Trehalose Alleviates Myocardial Ischemia/Reperfusion Injury by Inhibiting NLRP3-Mediated Pyroptosis

Myocardial ischemia/reperfusion (I/R) injury is a pathological damage secondary to myocardial ischemia that can further aggravate tissue and organ injuries. Therefore, there is an urgent need to develop an effective approach for alleviating myocardial I/R injury. Trehalose (TRE) is a natural bioactive substance that has been shown to have extensive physiological effects in various animals and plants. However, TRE’s protective effects against myocardial I/R injury remain unclear.
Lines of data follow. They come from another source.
Lemma groups_init_devices flt ctx l p :
  p ∈ l → tri flt (devices_are ctx l) (groups_init p) (λ _, devices_are ctx l).
Proof.
  intros Hp w Hl. destruct (devices_are_device _ _ _ _ Hl Hp) as (d & Hd & _).
  pose proof (groups_init_tri flt p w) as Hg.
  pose proof (ctxs_groups_init p w) as Hc. destruct Hl as ([Ht [c0 Hx]] & c & Hcc & Hl).
  destruct (groups_init p w) as [u w'| |]; [|apply Hg; split; [done|by rewrite Hd]..].
  specialize (Hc u w' eq_refl). unfold on, ctxs in Hc.
  destruct Hg as [Ht' _]; [split; [done|by rewrite Hd]|].
  split; [split; [done|]|exists c]; by rewrite Hc.
Qed.

Lemma device_next_tri flt ctx l p :
  p ∈ l → tri (F := F) flt (devices_are ctx l) (accfg_device_get_next p)
    (λ r h, r = list_next l p ∧ devices_are ctx l h).
Proof.
  intros Hp w Hl. destruct (devices_are_device _ _ _ _ Hl Hp) as (d & Hd & Hctx).
  unfold accfg_device_get_next, get_device, get_ctx, deref, gets, mbind, prog_bind, must.
  rewrite Hd. cbn. rewrite Hctx. destruct Hl as (Hat & c & Hc & Hl). rewrite Hc. cbn.
  rewrite Hl. split; [done|]. split; [done|eauto].
Qed.

Lemma tri_sprintf {B} flt P cap s (k : Z → M B) Q :
  strlen s < cap → (∀ n, tri flt P (k n) Q) → tri flt P (sprintf_buf cap s ≫= k) Q.
Proof.
  intros Hs Hk. unfold sprintf_buf. destruct (Z.ltb_spec (strlen s) cap); [|lia].
  intros w HP. by apply Hk.
Qed.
This study aimed to evaluate the protective effect of TRE pre-treatment in mice with acute myocardial I/R injury and to explore the role of pyroptosis in this process. Mice were pre-treated with trehalose (1 mg/g) or an equivalent amount of saline solution for 7 days. The left anterior descending coronary artery was ligated in mice from the I/R and I/R + TRE groups, followed by 2-h or 24-h reperfusion after 30 min. Transthoracic echocardiography was performed to assess cardiac function in mice. Serum and cardiac tissue samples were obtained to examine the relevant indicators. We established an oxygen–glucose deprivation and re-oxygenation model in neonatal mouse ventricular cardiomyocytes and validated the mechanism by which trehalose affects myocardial necrosis via overexpression or silencing of NLRP3. TRE pre-treatment significantly improved cardiac dysfunction and reduced the infarct size in mice after I/R, accompanied by a decrease in the I/R-induced levels of CK-MB, cTnT, LDH, reactive oxygen species, pro-IL-1β, pro-IL-18, and TUNEL-positive cells. Furthermore, TRE intervention suppressed the expression of pyroptosis-related proteins following I/R. TRE attenuates myocardial I/R injury in mice by inhibiting NLRP3-mediated caspase-1-dependent pyroptosis in cardiomyocytes.